Primeira parte.O cuidado do outro e o cuidado de si
Gentileza. Em uma de suas raízes etimológicas, seu prefixo gen significa dar à luz, trazer algo à luz, trazer a bondade, a fraternidade humana às coisas do mundo. Ao olhar para o outro, seja gentil. Ao olhar para si, seja gentil . Trata-se de uma virtude premente da qual necessitamos. Afinal, todos temos nossas histórias e o nosso mundo interno foi moldado a partir do que nossa trajetória exigiu como sobrevivência pessoal.
E por que estou falando sobre gentileza e histórias pessoais?
Porque para trabalhar como psicóloga(o) ou terapeuta é muito importante estar bem, olhar com carinho e cuidado para o próprio interior. Cuidar de si também significa cuidar do outro.
Se nós psicólogas(os) estamos em harmonia com nosso cotidiano, elaborando as próprias dores, os traumas, as dificuldades individuais, a possibilidade de associar a vida privada à do paciente torna-se menor. Por essa razão é considerável estar e atuar de forma coerente em seu papel.
Ao olhar para alguém é como se víssemos um iceberg, isto é, vemos só a pontinha, não enxergamos a pessoa inteira. Por baixo de toda a água, há um mundo submerso. Assim precisamos ir com atenção, estarmos em sintonia com nosso íntimo para acessar esse mundo com bastante respeito, prudência, amorosidade a fim de que o processo terapêutico seja bem conduzido.
Esteja consciente do que seu corpo faz a cada dia. Ele é o instrumento de sua vida, não um ornamento para o prazer dos outros.
Margo Maine
Comportamento alimentar: um diálogo entre corpo e mente
Há algum tempo, assisti a um filme chamado O Tempero da Vida . Com uma abertura belissimamente poética, acompanhamos a história do personagem Fanis, um garoto que cresceu em Istambul, junto ao avô, homem que lhe ensinou que tanto a comida quanto a vida precisam de um pouco de sal e, algumas vezes, canela para ganhar sabor. Em suma, a vida precisa sempre de um toque de tempero.
Mas, de vez em quando, é natural exagerarmos na quantidade desse tempero, não é mesmo?

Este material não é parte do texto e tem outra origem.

(** The workers are idle.  As each task builds a deadline store of its own, no
    reminder task ever notifies anybody: it answers that nothing was fired, or
    is retried because Redis failed; escalating gives level 0 and reconciling
    any list of matters no drift.  This holds in every environment, whatever
    was scheduled and whatever the queue holds. *)
Lemma celery_tasks_idle (retries : Z) (deadline_id key : string) (ids : list string) (w : Worker R) :
  (forall w' o, task_fire_reminder env retries deadline_id key w = (w', o) ->
     wk_notified w' = wk_notified w /\
     (o = TaskDone (false, deadline_id) \/ exists e, o = retry_task 5 retries e)) /\
  (forall w' o, task_escalate clock env retries deadline_id w = (w', o) ->
     wk_notified w' = wk_notified w /\ o = TaskDone (false, 0, deadline_id)) /\
  (forall w' o, task_sweep_reconcile clock env exn_str quote retries ids w = (w', o) ->
     wk_notified w' = wk_notified w /\ o = TaskDone (Z.of_nat (length ids), 0)).
Proof.
  destruct (make_deps_empty env) as [Hst Hno]. split; [|split]; intros w' o.
  - unfold task_fire_reminder, run_coro, fire_reminder, fire_check. rewrite Hst, Hno.
    destruct (td_redis (make_deps env)).
    + unfold bind at 1 2, on_redis, on_store, zoom. cbn.
      destruct (redis_get (dedup_key key) (wk_redis w)) as [r' [v|e]]; cbn.
      * destruct (opt_truthy v); cbn; intros [= <- <-]; cbn; rewrite app_nil_r; auto.
      * intros [= <- <-]. cbn. rewrite app_nil_r. eauto.
    + cbn. intros [= <- <-]. cbn. rewrite app_nil_r. auto.
  - unfold task_escalate, run_coro. rewrite Hst, Hno. cbn. intros [= <- <-]. cbn. by rewrite app_nil_r.
  - unfold task_sweep_reconcile. rewrite Hst, Hno.
    destruct (sweep_empty ids (mk_sys empty_deadline_store empty_mock_port (wk_ticks w) (wk_uuids w)) eq_refl)
      as (s' & E & Hw). rewrite E, Hw. cbn. intros [= <- <-]. cbn. by rewrite app_nil_r.
Qed.

End Idle.

Section Reminders.
Context {B W : Type} {BK : Broker B} {BL : BrokerLaws B} (clock : nat -> datetime) (uuids : nat -> string).
Hypothesis uuids_inj : forall i j, uuids i = uuids j -> i = j.

(** The reference the engine arms a reminder with carries the idempotency key of
    the deadline, and that key is what the job names as its deadline: run
    against any store that has no deadline of that id, it fires nothing. *)
Lemma celery_jobs_name_no_deadline (t : datetime) (key idem prefix : string) (s s' : sys B W) (a : string) :
  prefix = "deadline_reminder:" \/ prefix = "deadline_reminder_backup:" ->
  celery_inv uuids (sys_store s) (sys_uuids s) ->
  celery_arm uuids t (prefix +:+ key) idem s = (s', Ok a) ->
  dget a (bk_pending (sys_store s')) = Some (mk_TaskMsg a key idem t) /\
  forall (st : sys (FState unit redis_mem) MockPort),
    dl_get key (ds_store (fs_ds (sys_store st))) = None ->
    fire_reminder false None key idem st = (st, Ok false).
Proof.
  intros Hpre Hi H. destruct (celery_arm_ok (W := W) uuids uuids_inj t _ idem s s' a Hi H) as (_ & _ & Hp).
  split.
  - rewrite Hp, decide_True by done. by destruct Hpre as [-> | ->].
  - intros st Hn. destruct st as [[[store sch] r] w ti u]. cbn in Hn.
    unfold fire_reminder, fire_check, get_deadline, on_ds, on_deadlines, zoom_sys, on_store, zoom, gets, bind, ret. cbn.
    by rewrite Hn.
Qed.

(** The dead-man's check cannot fail.  The scheduler answers with the current
    time, so however long the queue has been dead the check finds it healthy,
    as long as the clock does not jump by five minutes between two readings. *)
Lemma deadman_never_alarms (s : sys (DState B) W) :
  (forall n, instant (clock (S n)) - instant (clock n) <= STALENESS_THRESHOLD) ->
  exists s' age, deadman_check clock uuids s = (s', Ok (true, age)).
Proof.
  intros Hc. destruct s as [[store sch] w ti u].
  unfold deadman_check, on_sched, zoom_sys, celery_heartbeat, get_now, bind. cbn.
  unfold check_once, try_except, on_sched, zoom_sys, bind, get_now, celery_heartbeat, ret. cbn.
  destruct (Z.ltb_spec STALENESS_THRESHOLD (instant (clock (S (S (S ti)))) - instant (clock (S (S ti))))) as [Hlt|Hle].
  - specialize (Hc (S (S ti))). lia.
  - by eexists _, _.
Qed.

End Reminders.

(** ** A queue in memory *)

Record MemBroker := mk_MemBroker { mb_tasks : dict string TaskMsg; mb_up : bool }.

Definition broker_down : exn := OtherError "OperationalError" "broker unreachable".

#[export] Instance mem_broker : Broker MemBroker := {
  bk_publish m := fun b =>
    if mb_up b then (mk_MemBroker (dset (tm_task_id m) m (mb_tasks b)) true, Ok tt) else (b, Err broker_down);
  bk_revoke a := fun b =>
    if mb_up b then (mk_MemBroker (bfilter (fun p => negb (String.eqb p.1 a)) (mb_tasks b)) true, Ok tt)
    else (b, Err broker_down);
  bk_pending := mb_tasks }.

#[export] Instance mem_broker_laws : BrokerLaws MemBroker.
Proof.
  split; cbn.
  - intros m b b'. by destruct (mb_up b); intros [= <-].
  - intros m b b' e. by destruct (mb_up b); intros [= <- _].
  - intros a b b'. destruct (mb_up b); [|done]. intros [= <-] a'. apply dget_bfilter_key.
  - intros a b b' e. by destruct (mb_up b); intros [= <- _].
Qed.

(** ** Concrete runs *)

Definition ex_ids (n : nat) : string := string_of_list_ascii (repeat "i"%char n).

Lemma ex_ids_inj i j : ex_ids i = ex_ids j -> i = j.
Proof.
  intros H. apply (f_equal String.length) in H. unfold ex_ids in H.
  revert j H. induction i as [|i IH]; intros [|j]; cbn; try done. intros [= H]. f_equal. by apply IH.
Qed.

Definition ex_eta : datetime := utc_datetime (ymd2ord 2026 3 9) 0.
Definition ex_celery_clock (n : nat) : datetime := ex_eta.
Definition ex_queue : sys MemBroker unit := mk_sys (mk_MemBroker [] true) tt 0 1.
Definition ex_queued : sys MemBroker unit := fst (celery_arm ex_ids ex_eta "deadline_reminder:K" "K:7:days" ex_queue).
Definition ex_message : TaskMsg := mk_TaskMsg "i" "K" "K:7:days" ex_eta.

Lemma celery_jobs_name_no_deadline_witness :
  dget "i" (bk_pending (sys_store ex_queued)) = Some ex_message /\
  forall (st : sys (FState unit redis_mem) MockPort),
    dl_get "K" (ds_store (fs_ds (sys_store st))) = None ->
    fire_reminder false None "K" "K:7:days" st = (st, Ok false).
Proof.
  apply (celery_jobs_name_no_deadline (W := unit) ex_ids ex_ids_inj ex_eta "K" "K:7:days" "deadline_reminder:"
           ex_queue ex_queued "i").
  - left. reflexivity.
  - discriminate.
  - reflexivity.
Defined.

Definition ex_env : TaskEnv := mk_TaskEnv (Some "postgres://db") (Ok tt) (Some "redis://cache") true (fun _ => Ok tt).
Definition ex_worker : Worker redis_mem := mk_Worker [] [] 0 0.

Lemma celery_tasks_idle_witness :
  snd (task_fire_reminder ex_env 0 "d1" "K:7:days" ex_worker) = TaskDone (false, "d1") /\
  wk_notified (fst (task_fire_reminder ex_env 0 "d1" "K:7:days" ex_worker)) = [].
Proof.
  split; [reflexivity|].
  exact (proj1 (proj1 (celery_tasks_idle ex_celery_clock ex_env (fun _ => EmptyString) (fun x => x) 0 "d1" "K:7:days" []
    ex_worker) (fst (task_fire_reminder ex_env 0 "d1" "K:7:days" ex_worker))
    (snd (task_fire_reminder ex_env 0 "d1" "K:7:days" ex_worker)) eq_refl)).
Defined.
(** The verdict of a verification.  There is one result per selected check,
    in order; without a request every applicable check of the registry is
    selected, and with one every requested id is either selected or reported as
    skipped for this packet kind.  The aggregate blocks exactly when some
    selected check overran its timeout, raised, returned nothing, failed or
    emitted a verdict outside its policy, and passes without warnings exactly
    when every result is a pass or a skip. *)
Lemma run_checks_sound reg t p requested cfg :
  registry_ok reg ->
  let rep := run_checks late elapsed float_repr sha256_hex json_canonical reg t p requested cfg in
  let sel := selected_checks reg p requested in
  rep_checks_selected rep = map ck_id sel /\ length (rep_results rep) = length sel /\
  match requested with
  | None => forall c, c ∈ sel <-> c ∈ dvalues reg /\ applies (kind_value (vp_kind p)) c = true
  | Some ids => forall id, id ∈ ids ->
      match dget id reg with
      | Some c => if applies (kind_value (vp_kind p)) c then c ∈ sel
                  else dget id (rep_checks_skipped rep) = Some UnsupportedPacketKind
      | None => dget id (rep_checks_skipped rep) = Some UnsupportedPacketKind
      end
  end /\
  (rep_aggregate rep = ABlock <-> exists n c, sel !! n = Some c /\ check_fails (late n) p cfg c) /\
  (rep_aggregate rep = APass <->
     forall r, r ∈ rep_results rep -> cr_verdict r = VPass \/ cr_verdict r = VSkipped).
Proof.
  intros Hreg rep sel. destruct (run_checks_results reg t p requested cfg) as (Hs & Hag & _ & _).
  split; [exact Hs|]. split; [apply run_checks_length|]. split; [|split].
  - unfold sel. destruct requested as [ids|]; [|intros c; apply applicable_in].
    intros id Hid. pose proof (by_id_applicable reg p id Hreg) as Hb.
    destruct (dget id reg) as [c|] eqn:Eg; [|by apply not_selected_skipped].
    destruct (applies _ c) eqn:Ea; [by eapply selected_requested|by apply not_selected_skipped].
  - apply run_checks_block.
  - unfold rep. rewrite Hag. apply aggregate_pass.
Qed.
End RunnerProofs.

(** ** Witnesses *)

Definition ex_verdict_check (id : string) (v : Verdict) : Check :=
  mk_Check id "1.0" None FAIL_OR_PASS [] (mk_CheckDescriptor id "1.0" "" [] [] "")
    (fun _ _ => Ok (Some (mk_CheckResult id "1.0" v "" [] "" 0 None))).

Definition ex_contact : Contact := mk_Contact "c1" "crm" "Ada Lovelace" None None (Some "client") [].

Definition ex_matter : Matter :=
  mk_Matter "m1" "case" "R-1" "Visa" "open" None ex_contact None (utc_datetime 739000 0) [] [].

Definition ex_packet : VerificationPacket :=
  mk_VerificationPacket "p1" None Generic ex_matter [] [] [] [] [] [] [] false (utc_datetime 739000 0)
    default_qc_config.

Definition ex_checks : list Check := [ex_verdict_check "b" VPass; ex_verdict_check "a" VWarn].

Abbreviation ex_run reg requested :=
  (run_checks (fun _ => false) (fun _ => 0%Q) (fun _ => "") (fun s => s) (fun _ => "") reg
     (utc_datetime 739000 0) ex_packet requested default_qc_config).

Lemma registration_order_irrelevant_witness :
  exists reg reg', register_list ex_checks [] = Ok reg /\ register_list (rev ex_checks) [] = Ok reg' /\
    ex_run reg None = ex_run reg' None.
Proof.
  destruct (registration_order_irrelevant ex_checks (rev ex_checks)) as [H _].
  - apply Permutation_rev.
  - destruct H as (reg & reg' & E & E' & Hr).
    + vm_compute. repeat constructor; intros Hin; repeat (apply elem_of_cons in Hin as [Hin|Hin]; [discriminate|]);
        by apply elem_of_nil in Hin.
    + exists reg, reg'. split; [exact E|]. split; [exact E'|]. apply Hr.
Defined.

(** A check that warns outside its policy blocks. *)
Lemma run_checks_sound_witness :
  let reg := map (fun c => (ck_id c, c)) ex_checks in
  rep_aggregate (ex_run reg (Some ["a"; "zzz"])) = ABlock /\
  dget "zzz" (rep_checks_skipped (ex_run reg (Some ["a"; "zzz"]))) = Some UnsupportedPacketKind.
Proof.
  destruct (run_checks_sound (fun _ => false) (fun _ => 0%Q) (fun _ => "") (fun s => s) (fun _ => "")
    (map (fun c => (ck_id c, c)) ex_checks) (utc_datetime 739000 0) ex_packet (Some ["a"; "zzz"])
    default_qc_config) as (_ & _ & Hs & Hb & _).
  - split.
    + vm_compute. repeat constructor; intros Hin; repeat (apply elem_of_cons in Hin as [Hin|Hin]; [discriminate|]);
        by apply elem_of_nil in Hin.
    + intros k c Hin. repeat (apply elem_of_cons in Hin as [[= -> ->]|Hin]; [reflexivity|]).
      by apply elem_of_nil in Hin.
  - split; [|apply (Hs "zzz"); by in_list].
    apply Hb. exists 0%nat, (ex_verdict_check "a" VWarn). split; [reflexivity|].
    do 3 right. eexists. split; [reflexivity|]. right. reflexivity.
Defined.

Assim gostaria de falar a respeito do que constitui e conduz os fios que serão estrutura do tema no qual esse livro deve versar: o nosso comportamento alimentar.
A nossa relação com a comida permeia questões diversas: comemos porque precisamos, porque gostamos, porque sentimos, porque memoramos.
Há várias situações e experiências que fundamentam nosso comportamento alimentar tais como: a relação da família com a comida e com o próprio corpo, as palavras que ouvimos sobre comida ao longo de nossa trajetória, os aspectos culturais e as crenças os quais somos expostos no decurso da vida, os falares midiáticos no que diz respeito ao corpo, à alimentação, à saúde e que parece nos fazer pertencer à multidão e moldar os pensamentos e sentimentos que temos no que concerne a nós.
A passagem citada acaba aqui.